We know that there's a problem, but how do we deal with it?
schewe-tim
Tim Schewe

Two years ago I wrote about my experience that a significant part of the safety problem in a school zone was caused by teachers and parents themselves. Their driving behaviour as they showed up to work or dropped off their children sometimes left a lot to be desired. Did they not realize that they were contributing to the problem?

At that time, one of the solutions that I had to offer was the walking school bus. This is where parents take turns walking the neighbourhood group of children to school. Everyone benefits from the exercise, the children are safer and traffic congestion in the school zone is reduced.

We know that there's a problem, but how do we deal with it? The City of Toronto is trying an Active and Safe Routes to School pilot project as a part of their Vision Zero Road Safety Plan. This will see areas around schools being designated as Community Safety Zones.

These zones will see painted crosswalks, active speed reader signs. increased enforcement and higher penalties.

Of the four, the only one that I know for sure results in a measurable effect is the speed reader sign. It's always there and working.

Do the police have the resources to maintain an enforcement level necessary to result in a lasting level of compliance? Would we accept automated enforcement in school zones? The current political climate in B.C. seems to indicate that it is possible, but as yet nothing has been implemented.

Vienna, Austria, Bolzano, Italy and Haddington, Scotland have taken a different approach. They have decided to exclude motor vehicle traffic around primary schools. Vienna's closure is at the start of the school day, with Bolzano and Haddington at the beginning, lunch hour and end of the day.

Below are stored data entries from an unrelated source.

(** [~a] on a bool array: a new bool array. *)
Definition invert (a : array2) : Heap.M array2 :=
  bs <-- Heap.load_bools (base2 a) (offset2 a) (rows a * cols a) ;;
  b <-- Heap.alloc_bools (map negb bs) ;;
  Heap.ret {| base2 := b; offset2 := 0; rows := rows a; cols := cols a |}.

(** The elements of [xs] whose position holds [true] in [mask]. *)
Fixpoint select {A : Type} (xs : list A) (mask : list bool) : list A :=
  match xs, mask with
  | x :: xs', b :: mask' => if b then x :: select xs' mask' else select xs' mask'
  | _, _ => []
  end.

(** [a[mask]] with a bool array of the shape of [a]: a new 1-dimensional
    array of the selected elements in row-major order; [IndexError] when
    the shapes differ. *)
Definition getitem_mask (a mask : array2) : Heap.M array1 :=
  if (rows a =? rows mask)%nat && (cols a =? cols mask)%nat then
    xs <-- Heap.load_floats (base2 a) (offset2 a) (rows a * cols a) ;;
    bs <-- Heap.load_bools (base2 mask) (offset2 mask) (rows mask * cols mask) ;;
    let sel := select xs bs in
    b <-- Heap.alloc_floats sel ;;
    Heap.ret {| base1 := b; len1 := List.length sel |}
  else Heap.raise IndexError.

(** [list(a)] on a 1-dimensional array. *)
Definition tolist (a : array1) : Heap.M (list float) :=
  Heap.load_floats (base1 a) 0 (len1 a).

End Np.

(** ** shapely geometries *)

(** A coordinate pair, [(x, y)]: here [(lon, lat)]. *)
Definition point : Type := float * float.

Inductive geometry : Type :=
| GeometryCollectionEmpty
| Point (p : point)
| LineString (coords : list point)
| Polygon (exterior : list point).

(** ** plot_valid_data_frame.py *)

(** An [xarray.DataArray] of dimensions [eps, ref_time, y, x] with its
    [lat] and [lon] coordinates. *)
Record DataArray : Type := {
  values : Np.array4;
  lat : Np.array2;
  lon : Np.array2
}.

Section ValidDataFrame.

(** [MultiPoint(points).convex_hull], the call into shapely: the geometry
    that it returns, or the exception that it raises. *)
Variable convex_hull : list point -> result geometry.

Definition get_valid_data_frame (data_array : DataArray) (level_idx : Z * Z)
  : Heap.M (option geometry) :=
  data_2d <-- Np.getitem (values data_array) (fst level_idx) (snd level_idx) ;;
  nan_mask <-- Np.isnan data_2d ;;
  valid_mask <-- Np.invert nan_mask ;;
  let lat := lat data_array in
  let lon := lon data_array in
  valid_lat <-- Np.getitem_mask lat valid_mask ;;
  valid_lon <-- Np.getitem_mask lon valid_mask ;;
  if (Np.len1 valid_lat <? 3)%nat then Heap.ret None
  else
    xs <-- Np.tolist valid_lon ;;
    ys <-- Np.tolist valid_lat ;;
    hull <-- Heap.lift (convex_hull (combine xs ys)) ;;
    Heap.ret (Some hull).

End ValidDataFrame.

(** * Vocabulary of the specification *)

(** ** Colormap files *)

Definition chars (s : string) : list ascii := list_ascii_of_string s.

(** The characters of a literal that [int] accepts. *)
Definition literal_char (c : ascii) : bool :=
  Str.isdigit c || Ascii.eqb c "_" || Ascii.eqb c "+" || Ascii.eqb c "-"
  || Str.int_isspace c.

(** A string that is not empty and holds no whitespace. *)
Definition is_token (t : string) : bool :=
  negb (Str.is_empty t) && forallb (fun c => negb (Str.isspace c)) (chars t).

(** The decimal numeral of an integer. *)
Definition decimal (n : Z) : string := NilZero.string_of_int (Z.to_int n).

Definition decimal_check (n : nat) : bool :=
  is_token (decimal (Z.of_nat n))
  && match Str.int (decimal (Z.of_nat n)) with
     | Ok m => m =? Z.of_nat n
     | Raise _ => false
     end.

(** A stripped line that the loop passes over before it looks at the
    tokens: empty, a comment, or the header. *)
Definition is_blank_comment_or_header (s : string) : Prop :=
  s = "" \/ (exists rest, s = "#" ++ rest)
  \/ (exists pre post, s = pre ++ "ncolors" ++ post).

(** What the loop body does with the three tokens of a line. *)
Definition convert (colors : list color) (p0 p1 p2 : string)
  : result (list color) :=
  r <- Str.int p0 ;;
  g <- Str.int p1 ;;
  b <- Str.int p2 ;;
  x <- Float.int_truediv r 255 ;;
  y <- Float.int_truediv g 255 ;;
  z <- Float.int_truediv b 255 ;;
  Ok (colors ++ [(x, y, z)])%list.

These are pilot projects for Vienna and Haddington, but Bolzano has had this program in place for 21 years. Bolzano found that traffic jams are reduced and safety has increased, reducing the collision rate by half, resulting in about 45 per cent of students walking to school.

Traffic calming measures lie somewhere in between. Here are some examples from the Netherlands. The use of signs, coloured pavement, marked crosswalks and chicanes are markedly different from what is found here in B.C.